Coming to the overall food security situation in the surveyed villages of the three districts, the team observed that going by two major indicators, the body mass index (BMI) and the haemoglobin count, the surveyed population was 'severely malnourished'. Out of a total of 39 children studied, over 70% were found to be suffering from Grade II or Grade III low haemoglobin count, or anaemia. None of the children had a normal count. Among 23 adults studied, 96% had Grade II or Grade I anaemia. BMI studies of the same samples showed that only 15% of the children had normal or 'normal low' weight. Among adults, 60% had below normal BMI.
The majority of the surveyed population was thus in a highly vulnerable position.. 'Shocks' like lack of food in the household for a prolonged period, illness, including minor ailments such as unattended diarrhoea and neurobiological disorders could drive people 'to the verge of death'.
This is what indeed happened in Bundelkhand in 2003-2007, according to several media reports on 'bhukmari' or deaths or suicides due to hunger.

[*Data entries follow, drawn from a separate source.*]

(** ** Callbacks as state transformers with a trace

    A callback of [checkUrl] reads and writes the [scanResult] that the
    closures share, asks the collector to visit URLs and prints.  It is
    modelled as a function from the report to a value, the new report and the
    events performed, in order. *)

Inductive Event : Type :=
| EvLock                                   (* scanResult.mu.Lock() *)
| EvUnlock                                 (* scanResult.mu.Unlock() *)
| EvVisits                                 (* scanResult.visits += 1 *)
| EvSetFlag (f : Flag)                     (* scanResult.f = true *)
| EvAppend (b : Bucket) (v : string)       (* scanResult.b = append(.., v) *)
| EvVisit (url : string)                   (* e.Request.Visit(url) *)
| EvPrint.                                 (* fmt.Printf / Println *)

Definition M (A : Type) : Type := ScanResult -> A * ScanResult * list Event.

Definition ret {A : Type} (a : A) : M A := fun r => (a, r, []).

Definition bind {A B : Type} (m : M A) (k : A -> M B) : M B :=
  fun r =>
    let '(a, r1, t1) := m r in
    let '(b, r2, t2) := k a r1 in
    (b, r2, (t1 ++ t2)%list).

Notation "m ;; k" := (bind m (fun _ => k))
  (at level 61, right associativity).

(** The report and the trace that running [m] from [r] leaves. *)
Definition result {A : Type} (m : M A) (r : ScanResult) : ScanResult :=
  snd (fst (m r)).

Definition trace {A : Type} (m : M A) (r : ScanResult) : list Event :=
  snd (m r).

Definition Lock : M unit := fun r => (tt, setMu true r, [EvLock]).

Definition Unlock : M unit := fun r => (tt, setMu false r, [EvUnlock]).

(** [scanResult.visits += 1] on a [uint32]. *)
Definition incVisits : M unit :=
  fun r => (tt, setVisits ((visits r + 1) mod 2 ^ 32)%N r, [EvVisits]).

(** [scanResult.f = true]. *)
Definition raise (f : Flag) : M unit :=
  fun r => (tt, setFlag f true r, [EvSetFlag f]).

(** [if !slices.Contains(scanResult.b, v) { scanResult.b = append(scanResult.b, v) }]. *)
Definition appendIfAbsent (b : Bucket) (v : string) : M unit :=
  fun r =>
    if Strings.sliceContains (bucket b r) v then (tt, r, [])
    else (tt, setBucket b (bucket b r ++ [v])%list r, [EvAppend b v]).

Definition Visit (url : string) : M unit := fun r => (tt, r, [EvVisit url]).

Definition Print : M unit := fun r => (tt, r, [EvPrint]).

(** [for _, x := range xs { body(x) }]. *)
Fixpoint forEach {A : Type} (xs : list A) (body : A -> M unit) : M unit :=
  match xs with
  | [] => ret tt
  | x :: rest => body x ;; forEach rest body
  end.

(** ** What the collector hands to a callback *)

(** An element: its attributes in document order and its text. *)
Record HTMLElement : Type := {
  attributes : list (string * string);
  Text : string
}.

(** [e.Attr(k)]: the value of the first attribute named [k], the empty
    string when there is none. *)
Fixpoint lookupAttr (attrs : list (string * string)) (k : string) : string :=
  match attrs with
  | [] => EmptyString
  | (key, val) :: rest => if String.eqb key k then val else lookupAttr rest k
  end.

Definition Attr (e : HTMLElement) (k : string) : string :=
  lookupAttr (attributes e) k.

(** A response: [r.Request.URL.Path] and [string(r.Body)]. *)
Record Response : Type := {
  Path : string;
  Body : string
}.

(** ** [checkUrl]: the target and the callbacks *)

(** [protocol] of [checkUrl]. *)
Definition protocolOf (urlString : string) : string :=
  let protocol := Strings.beforeColon urlString in
  if negb (String.eqb protocol "https") && negb (String.eqb protocol "http")
  then "https" else protocol.

(** [baseUrl] of [checkUrl]; [domain] is [u.Hostname()] and [port] is
    [u.Port()] of the parsed [urlString]. *)
Definition baseUrlOf (urlString domain port : string) : string :=
  let baseUrl := protocolOf urlString ++ "://" ++ domain in
  if negb (String.eqb port "") then baseUrl ++ ":" ++ port else baseUrl.

Section Callbacks.

(** The flag [-v] and the two strings that the closures capture. *)
Variable verbose : bool.
Variables baseUrl domain : string.

Definition whenVerbose : M unit := if verbose then Print else ret tt.

(** [c.OnHTML("a[href]", ...)]. *)
Definition aHandler (e : HTMLElement) : M unit :=
  Visit (Attr e "href").

(** [c.OnRequest(...)]; the deferred [Unlock] runs when the callback
    returns. *)
Definition requestHandler : M unit :=
  Lock ;;
  incVisits ;;
  Print ;;
  Unlock.

(** The body of [c.OnHTML("link[href]", ...)] between [Lock] and the
    deferred [Unlock]. *)
Definition linkBody (e : HTMLElement) : M unit :=
  let href := Attr e "href" in
  Visit href ;;
  let thirdParty := negb (isSameDomain href baseUrl domain) in
  if String.eqb (Attr e "rel") "dns-prefetch" then
    raise DnsPrefetch ;; whenVerbose
  else if String.eqb (Attr e "rel") "preconnect" && thirdParty then
    appendIfAbsent OtherPreconnect href ;; whenVerbose
  else if Strings.Contains href "fonts.googleapis.com"
          || Strings.Contains href "fonts.gstatic.com" then
    raise GoogleFontsLink ;; whenVerbose
  else if thirdParty then
    appendIfAbsent OtherLinks href ;; whenVerbose
  else ret tt.

Definition linkHandler (e : HTMLElement) : M unit :=
  Lock ;; linkBody e ;; Unlock.

(** The two tests on the text of a [script] element, reached when its
    [src] did not decide. *)
Definition scriptText (e : HTMLElement) : M unit :=
  if Strings.Contains (Text e) "googletagmanager.com" then
    raise GoogleAnalyticsScript ;; whenVerbose
  else if Strings.Contains (Text e) "fonts.googleapis.com" then
    raise GoogleFontsScript ;; whenVerbose
  else ret tt.

Definition scriptBody (e : HTMLElement) : M unit :=
  let src := Attr e "src" in
  if negb (String.eqb src "") then
    let thirdParty := negb (isSameDomain src baseUrl domain) in
    if Strings.Contains src "googletagmanager.com" then
      raise GoogleAnalyticsScriptSrc ;; whenVerbose
    else if thirdParty then
      appendIfAbsent OtherScripts src ;; whenVerbose
    else scriptText e
  else scriptText e.

(** [c.OnHTML("script", ...)]. *)
Definition scriptHandler (e : HTMLElement) : M unit :=
  Lock ;; scriptBody e ;; Unlock.

Definition iframeBody (e : HTMLElement) : M unit :=
  let src := Attr e "src" in
  if negb (String.eqb src "") then
    let thirdParty := negb (isSameDomain src baseUrl domain) in
    if Strings.Contains src "googletagmanager.com" then
      raise GoogleAnalyticsIFrame ;; whenVerbose
    else if thirdParty then
      appendIfAbsent OtherIFrames src ;; whenVerbose
    else ret tt
  else ret tt.

(** [c.OnHTML("iframe[src]", ...)]. *)
Definition iframeHandler (e : HTMLElement) : M unit :=
  Lock ;; iframeBody e ;; Unlock.

(** One turn of the loop over the matches of [cssRegexp], for the target
    [sm]; [fonts] and [other] are the two slices that the callback fills. *)
Definition importTarget (fonts other : Bucket) (sm : string) : M unit :=
  if Strings.Contains sm "googleapis.com" then
    appendIfAbsent fonts sm ;; whenVerbose
  else
    let thirdParty := negb (isSameDomain sm baseUrl domain) in
    if thirdParty then
      appendIfAbsent other sm ;; whenVerbose
    else ret tt.

(** The scan of a style sheet text that the [style] callback and the
    response callback share. *)
Definition scanCss (fonts other : Bucket) (text : string) : M unit :=
  if Regexp.MatchString Patterns.cssRegexp text then
    let result := Regexp.FindAllStringSubmatch Patterns.cssRegexp 2 text in
    forEach result (fun m => importTarget fonts other (nth 2 m EmptyString))
  else ret tt.

(** [c.OnHTML("style", ...)]: the mutex is not taken. *)
Definition styleHandler (e : HTMLElement) : M unit :=
  if negb (String.eqb (Text e) "") then
    scanCss GoogleFontsStyle OtherStyle (Text e)
  else ret tt.

(** [c.OnResponse(...)]: the mutex is not taken. *)
Definition responseHandler (resp : Response) : M unit :=
  if Strings.HasSuffix (Path resp) "css" then
    scanCss GoogleFontsCss OtherCss (Body resp)
  else ret tt.

(** The events that the collector delivers, and the callback that each one
    runs. *)
Inductive CrawlEvent : Type :=
| OnA (e : HTMLElement)
| OnRequest
| OnLink (e : HTMLElement)
| OnScript (e : HTMLElement)
| OnIFrame (e : HTMLElement)
| OnStyle (e : HTMLElement)
| OnResponse (resp : Response).

Definition dispatch (ev : CrawlEvent) : M unit :=
  match ev with
  | OnA e => aHandler e
  | OnRequest => requestHandler
  | OnLink e => linkHandler e
  | OnScript e => scriptHandler e
  | OnIFrame e => iframeHandler e
  | OnStyle e => styleHandler e
  | OnResponse resp => responseHandler resp
  end.

End Callbacks.

(** ** [main] *)

(** What the process does towards its environment. *)
Inductive ProcEvent : Type :=
| Println (s : string)
| PrintDefaults
| CheckUrl (urlString : string).

(** How a run of the process ends. *)
Inductive Outcome (A : Type) : Type :=
| Returned (a : A)
| Exited (code : nat)                (* os.Exit(code) *)
| Panicked.                          (* index out of range *)

Arguments Returned {A} a.
Arguments Exited {A} code.
Arguments Panicked {A}.

Definition Proc (A : Type) : Type := list ProcEvent * Outcome A.

Definition pret {A : Type} (a : A) : Proc A := ([], Returned a).

(** Sequencing: nothing runs after an exit or a panic. *)
Definition pbind {A B : Type} (m : Proc A) (k : A -> Proc B) : Proc B :=
  match m with
  | (t, Returned a) => let (t', o) := k a in ((t ++ t')%list, o)
  | (t, Exited code) => (t, Exited code)
  | (t, Panicked) => (t, Panicked)
  end.

Notation "m ;;; k" := (pbind m (fun _ => k))
  (at level 61, right associativity).

Definition emit (ev : ProcEvent) : Proc unit := ([ev], Returned tt).

Definition osExit {A : Type} (code : nat) : Proc A := ([], Exited code).

Definition usage : string :=
  "Usage: threepwoods-colly [-d 3] [-v] http://website.com".

(** [main] after [flag.Parse()]; [values] is [flag.Args()]. *)
Definition main (values : list string) : Proc unit :=
  (if Nat.eqb (List.length values) 0 then
     emit (Println usage) ;;; emit PrintDefaults ;;; osExit 1
   else pret tt) ;;;
  match nth_error values 0 with
  | Some v => emit (CheckUrl v)
  | None => ([], Panicked)
  end.

(** ** Notions used to state the properties *)

(** The mutations of the report among the events. *)
Definition isMutation (ev : Event) : bool :=
  match ev with
  | EvVisits | EvSetFlag _ | EvAppend _ _ => true
  | _ => false
  end.

(** Lock discipline of one callback run: every mutation of the trace happens
    between a [Lock] and the next [Unlock]; [held] tells whether the mutex is
    held where the trace starts. *)
Fixpoint guarded (held : bool) (t : list Event) : bool :=
  match t with
  | [] => true
  | EvLock :: rest => guarded true rest
  | EvUnlock :: rest => guarded false rest
  | ev :: rest => (if isMutation ev then held else true) && guarded held rest
  end.

(** A trace that neither takes nor releases the mutex. *)
Definition lockFree (t : list Event) : Prop :=
  ~ In EvLock t /\ ~ In EvUnlock t.

(** The invariant of the string-valued findings: no bucket holds a value
    twice. *)
Definition NoDupBuckets (r : ScanResult) : Prop :=
  forall b, NoDup (bucket b r).

(** [r'] keeps every bucket of [r] as a prefix: what was recorded stays where
    it was, later values come after it. *)
Definition Extends (r r' : ScanResult) : Prop :=
  forall b, exists added, bucket b r' = (bucket b r ++ added)%list.

(** Running the callbacks for a sequence of events, each one to its end
    before the next one starts: the order of things that the mutex imposes
    on the callbacks that take it. *)
Definition crawl (verbose : bool) (baseUrl domain : string)
           (evs : list CrawlEvent) : M unit :=
  forEach evs (dispatch verbose baseUrl domain).
(** * Autonomous news hub: classifier, fetchers, scorer and aggregator

    A shallow embedding of the collector script: the keyword classifier
    ([detect_company], [calculate_importance], [extract_tags]),
    [generate_id], the normalisation loops of the two fetchers
    ([fetch_newsapi], [fetch_gnews]), the scorer ([calc_score]) and the
    aggregation pipeline of [main] (deduplication by url, scoring,
    descending sort, truncation, snapshot).

    Modelling conventions.
    - A Python [str] is a [string]; [kw in s] is [str_in kw s].
    - [str.lower], [datetime.fromisoformat], the clock and the HTTP
      requests are functions of the interpreter and of the outside world:
      they are section variables, so every theorem holds for whatever
      they compute.  Concrete instances ([ascii_lower], the parsers
      [iso_parse] and [fromisoformat_py], [example_get]) are given for
      running examples.
    - [hashlib.md5] is the MD5 function of RFC 1321, checked here on its
      test vectors.
    - A provider response is the decoded JSON document, its fields typed;
      a request or decoding that raises is [None].
    - A Python [float] is a real number of [R]: neither the rounding of
      each binary64 operation nor the overflow of the conversion of a huge
      [int] is modelled, and [x ** 0.5] is [sqrt x].  [round] is [py_round],
      rounding to the nearest integer with ties to the even one.
    - An item is a record whose optional fields are the keys read with
      [dict.get(key, default)]. *)

From Stdlib Require Import Reals Lra Ascii String.
From stdpp Require Import gmap strings list sorting.


(** ** Strings *)

(** [s.startswith(p)] *)
Fixpoint startswith (p s : string) : bool :=
  match p, s with
  | EmptyString, _ => true
  | String a p', String b s' => if decide (a = b) then startswith p' s' else false
  | String _ _, EmptyString => false
  end.

(** [kw in s] on strings: [kw] occurs in [s] as a contiguous substring. *)
Fixpoint str_in (kw s : string) : bool :=
  startswith kw s ||
  match s with
  | EmptyString => false
  | String _ s' => str_in kw s'
  end.

(** The mathematical notion [str_in] decides. *)
Definition Substring (kw s : string) : Prop :=
  ∃ pre post, s = pre +:+ kw +:+ post.

(** [s[n:]] *)
Fixpoint str_drop (n : nat) (s : string) : string :=
  match n, s with
  | O, _ => s
  | S n', String _ s' => str_drop n' s'
  | S _, EmptyString => EmptyString
  end.

(** [s.replace(c, r)] for a one-character pattern [c]. *)
Fixpoint str_replace_char (c : ascii) (r : string) (s : string) : string :=
  match s with
  | EmptyString => EmptyString
  | String a s' =>
      if decide (a = c) then r +:+ str_replace_char c r s'
      else String a (str_replace_char c r s')
  end.

(** [any(kw in text for kw in kws)] *)
Definition any_in (kws : list string) (text : string) : bool :=
  existsb (λ kw, str_in kw text) kws.

(** Some keyword of [kws] is a substring of [text]. *)
Definition AnyIn (kws : list string) (text : string) : Prop :=
  ∃ kw, kw ∈ kws ∧ Substring kw text.

(** Lower-casing of the ASCII letters, the instance of [str.lower] used in
    the examples. *)
Definition ascii_lower_char (a : ascii) : ascii :=
  let n := nat_of_ascii a in
  if (65 <=? n)%nat && (n <=? 90)%nat then ascii_of_nat (n + 32) else a.

Fixpoint ascii_lower (s : string) : string :=
  match s with
  | EmptyString => EmptyString
  | String a s' => String (ascii_lower_char a) (ascii_lower s')
  end.

(** ** Classifier *)

(** The [COMPANIES] table; a Python dict iterates in insertion order, so the
    table is the list of its (key, value) pairs as declared. *)
Definition COMPANIES : list (string * list string) :=
  [ ("tesla", ["tesla"; "fsd"; "autopilot"; "elon musk"]);
    ("waymo", ["waymo"]);
    ("uber", ["uber autonomous"]);
    ("zoox", ["zoox"]);
    ("cruise", ["cruise"; "gm cruise"]);
    ("aurora", ["aurora innovation"]);
    ("baidu", ["baidu apollo"; "apollo go"]);
    ("pony", ["pony.ai"]);
    ("weride", ["weride"]);
    ("toyota", ["toyota autonomous"; "woven city"]);
    ("honda", ["honda autonomous"]);
    ("nissan", ["nissan propilot"]);
    ("tier4", ["tier iv"; "autoware"]) ].

(** The tag patterns of [extract_tags], in declaration order. *)
Definition patterns : list (string * list string) :=
  [ ("FSD", ["fsd"]);
    ("Level4", ["level 4"]);
    ("Commercial", ["commercial"; "launch"]);
    ("Partnership", ["partnership"; "deal"]);
    ("China", ["china"; "chinese"]);
    ("Japan", ["japan"]);
    ("USA", ["us"; "america"; "california"]) ].

Definition high_keywords : list string :=
  ["launch"; "announce"; "official"; "first"; "approve"].

Definition medium_keywords : list string :=
  ["update"; "plan"; "test"; "expand"].

(** The loop [for company_id, keywords in table: if any(...): return
    company_id], falling through to ["other"]. *)
Fixpoint detect_company_loop (text_lower : string)
    (table : list (string * list string)) : string :=
  match table with
  | [] => "other"
  | (company_id, keywords) :: rest =>
      if any_in keywords text_lower then company_id
      else detect_company_loop text_lower rest
  end.

(** The loop [for tag, kws in table: if any(...): tags.append(tag)]. *)
Fixpoint extract_tags_loop (title_lower : string)
    (table : list (string * list string)) : list string :=
  match table with
  | [] => []
  | (tag, kws) :: rest =>
      if any_in kws title_lower then tag :: extract_tags_loop title_lower rest
      else extract_tags_loop title_lower rest
  end.

(** The entries of [table] one of whose keywords occurs in [text]. *)
Definition matching (text : string) (table : list (string * list string))
    : list (string * list string) :=
  filter (λ e, any_in e.2 text = true) table.

Section Classifier.
(** [str.lower] *)
Variable lower : string → string.

Definition detect_company (text : string) : string :=
  let text_lower := lower text in
  detect_company_loop text_lower COMPANIES.

Definition calculate_importance (title desc : string) : string :=
  let text := lower (title +:+ " " +:+ desc) in
  if any_in high_keywords text then "high"
  else if any_in medium_keywords text then "medium"
  else "low".
(** * YouTube cue point editor: the sync engine, the cue registry and
      the keyboard dispatch, embedded from the React sources

    Sources embedded here:
    - [frontend/src/hooks/useVideoSync.js]
      (modules [VideoSync], [SyncStatus])
    - [frontend/src/components/CuePointEditor.jsx]
      (modules [CuePointEditor], [CueRegistry])
    - [frontend/src/hooks/useCueKeyboardMap.js]
      (modules [CueKeyboardMap], [CueKeyboardRuns]; the calculation of
      the test suite that follows the hook is in [SyncStatus])
    - [frontend/src/components/CuePointGrid.jsx] (module [CuePointGrid])
    - the component [UnifiedVideoEditor], file [unnamed/part_002]
      (modules [UnifiedVideoEditor], [WaveformPlayer])
    - [frontend/src/components/WaveformPlayer.jsx] (module [WaveformPlayer])

    Conventions of the embedding.
    - A JavaScript number is an exact rational ([Q]); rounding of IEEE
      doubles, infinities and [NaN] are outside the model, except for
      [video.duration], whose [NaN] (metadata not loaded) the source
      guards against and which is therefore an [option Q].
    - A React ref is a field of an explicit state record which every hook
      function takes and returns.
    - Host readings ([performance.now()], [Date.now()],
      [context.currentTime]) are arguments or state fields set by the
      environment. *)

From Stdlib Require Import QArith Qminmax Qabs Qround Lqa Lia ZArith.
From Stdlib Require Import List String Ascii Sorted Permutation.
From stdpp Require Import base gmap strings list pretty.

(** ** JavaScript numerics over [Q] *)

Module JS.

Local Open Scope Q_scope.

(** [x < y] as a boolean. *)
Definition Qltb (x y : Q) : bool := negb (Qle_bool y x).

(** [Math.max], [Math.min], [Math.abs]. *)
Definition max (x y : Q) : Q := Qmax x y.
Definition min (x y : Q) : Q := Qmin x y.
Definition abs (x : Q) : Q := Qabs x.

(** [Math.round]: the nearest integer, halves rounded towards +infinity. *)
Definition round (x : Q) : Z := Qfloor (x + (1 # 2)).

(** Truthiness of a number: every number but zero. *)
Definition truthy_num (x : Q) : bool := negb (Qeq_bool x 0).

(** [arr.reduce((a, b) => a + b, 0)]. *)
Definition sum (l : list Q) : Q := fold_left Qplus l 0%Q.

End JS.

(** ** useVideoSync.js *)

Module VideoSync.

Local Open Scope Q_scope.

(** The part of an [HTMLVideoElement] the hook touches. [None] as duration
    is [NaN]. *)
Record video := mkVideo {
  video_currentTime : Q;
  video_duration : option Q
}.

(** The part of an [AudioContext] the hook touches. *)
Record context := mkContext {
  ctx_currentTime : Q
}.

(** [statsRef.current]. *)
Record stats := mkStats {
  corrections : nat;
  maxDrift : Q;
  avgDrift : Q;
  driftHistory : list Q
}.

(** The refs of one hook instance. [None] is [null] (no element, no
    context, no start time). [periodicTimeoutRef] holds whether a timeout
    is pending. *)
Record refs := mkRefs {
  videoElementRef : option video;
  audioStartTimeRef : option Q;
  cueOffsetRef : Q;
  contextRef : option context;
  isPlayingRef : bool;
  lastCorrectionTimeRef : Q;
  statsRef : stats;
  isActiveRef : bool;
  periodicTimeoutRef : bool
}.

Definition emptyStats : stats := mkStats 0%nat 0 0 [].

(** The refs on mount, for the props of the first render. *)
Definition mount (v : option video) (start : option Q) (offset : Q)
    (ctx : option context) (playing : bool) : refs :=
  mkRefs v start offset ctx playing 0 emptyStats false false.

Definition set_video (r : refs) (v : option video) : refs :=
  mkRefs v (audioStartTimeRef r) (cueOffsetRef r) (contextRef r)
    (isPlayingRef r) (lastCorrectionTimeRef r) (statsRef r) (isActiveRef r)
    (periodicTimeoutRef r).

Definition set_context (r : refs) (c : option context) : refs :=
  mkRefs (videoElementRef r) (audioStartTimeRef r) (cueOffsetRef r) c
    (isPlayingRef r) (lastCorrectionTimeRef r) (statsRef r) (isActiveRef r)
    (periodicTimeoutRef r).

Definition set_session (r : refs) (start : option Q) (offset : Q) : refs :=
  mkRefs (videoElementRef r) start offset (contextRef r)
    (isPlayingRef r) (lastCorrectionTimeRef r) (statsRef r) (isActiveRef r)
    (periodicTimeoutRef r).

Definition set_isPlaying (r : refs) (b : bool) : refs :=
  mkRefs (videoElementRef r) (audioStartTimeRef r) (cueOffsetRef r)
    (contextRef r) b (lastCorrectionTimeRef r) (statsRef r) (isActiveRef r)
    (periodicTimeoutRef r).

Definition set_stats (r : refs) (s : stats) : refs :=
  mkRefs (videoElementRef r) (audioStartTimeRef r) (cueOffsetRef r)
    (contextRef r) (isPlayingRef r) (lastCorrectionTimeRef r) s
    (isActiveRef r) (periodicTimeoutRef r).

Definition set_active (r : refs) (active timeout : bool) : refs :=
  mkRefs (videoElementRef r) (audioStartTimeRef r) (cueOffsetRef r)
    (contextRef r) (isPlayingRef r) (lastCorrectionTimeRef r) (statsRef r)
    active timeout.

(** Minimum time between corrections, in milliseconds. *)
Definition CORRECTION_THROTTLE_MS : Q := 100.

(** The hook's default for [driftThreshold], in seconds. *)
Definition driftThreshold_default : Q := 5 # 100.

(** The literal [0.01] of [correctVideoTime]. *)
Definition epsilon : Q := 1 # 100.

(** [calculateExpectedVideoTime]. *)
Definition calculateExpectedVideoTime (r : refs) : Q :=
  match contextRef r, audioStartTimeRef r with
  | Some ctx, Some startTime =>
      let audioElapsed := ctx_currentTime ctx - startTime in
      let expectedTime := cueOffsetRef r + audioElapsed in
      JS.max 0 expectedTime
  | _, _ => 0
  end.

(** The statistics update inside [calculateDrift]: push, shift beyond 100
    entries, running maximum, mean of the kept entries. *)
Definition recordDrift (s : stats) (drift : Q) : stats :=
  let pushed := driftHistory s ++ [JS.abs drift] in
  let history :=
    if (100 <? length pushed)%nat then tail pushed else pushed in
  mkStats (corrections s)
    (JS.max (maxDrift s) (JS.abs drift))
    (JS.sum history / inject_Z (Z.of_nat (length history)))
    history.

(** [calculateDrift]: the drift and the refs with updated statistics. *)
Definition calculateDrift (r : refs) : Q * refs :=
  match videoElementRef r with
  | None => (0, r)
  | Some video =>
      let expectedTime := calculateExpectedVideoTime r in
      let actualTime := video_currentTime video in
      let drift := actualTime - expectedTime in
      (drift, set_stats r (recordDrift (statsRef r) drift))
  end.

(** [video.duration || expectedTime]. *)
Definition duration_or (d : option Q) (expectedTime : Q) : Q :=
  match d with
  | Some d => if JS.truthy_num d then d else expectedTime
  | None => expectedTime
  end.

(** [correctedTime]: [Math.min(expectedTime, video.duration ||
    expectedTime)]. *)
Definition correctionTarget (v : video) (r : refs) : Q :=
  let expectedTime := calculateExpectedVideoTime r in
  JS.min expectedTime (duration_or (video_duration v) expectedTime).

(** The refs after the assignments of an applied correction. *)
Definition applyCorrection (r : refs) (video : video) (correctedTime now : Q)
    : refs :=
  let s := statsRef r in
  mkRefs (Some (mkVideo correctedTime (video_duration video)))
    (audioStartTimeRef r) (cueOffsetRef r) (contextRef r) (isPlayingRef r)
    now
    (mkStats (S (corrections s)) (maxDrift s) (avgDrift s) (driftHistory s))
    (isActiveRef r) (periodicTimeoutRef r).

A public interest writ petition filed by ABSSS in the Allahabad High Court in August 2007, drew attention to several such reported deaths. The petition also provided some details of four deaths reported in Nahari village of Naraini block of Banda district, which were investigated by an independent team of lawyers led by well-known Supreme Court lawyer Colin Gonsalves.
One of the victims Bhagwat Prasad Prajapati, 45, had owned a small plot of land, from which soil was excavated for making pots. The plot was grabbed by some 'dabangs' (village toughies). No action was taken by authorities. Bhagwat was left with no source of livelihood and did not even have a ration card to get PDS rations at subsidised rates. On July 29, 2006, he died leaving behind an aged father, wife and four children.
All the other victims were also marginal land holders. All had taken loans they could not repay and had been reduced to a state of absolute destitution. In all cases, neighbours testified that the families had little or nothing to eat, because of crop failure and lack of income earning opportunities following the drought.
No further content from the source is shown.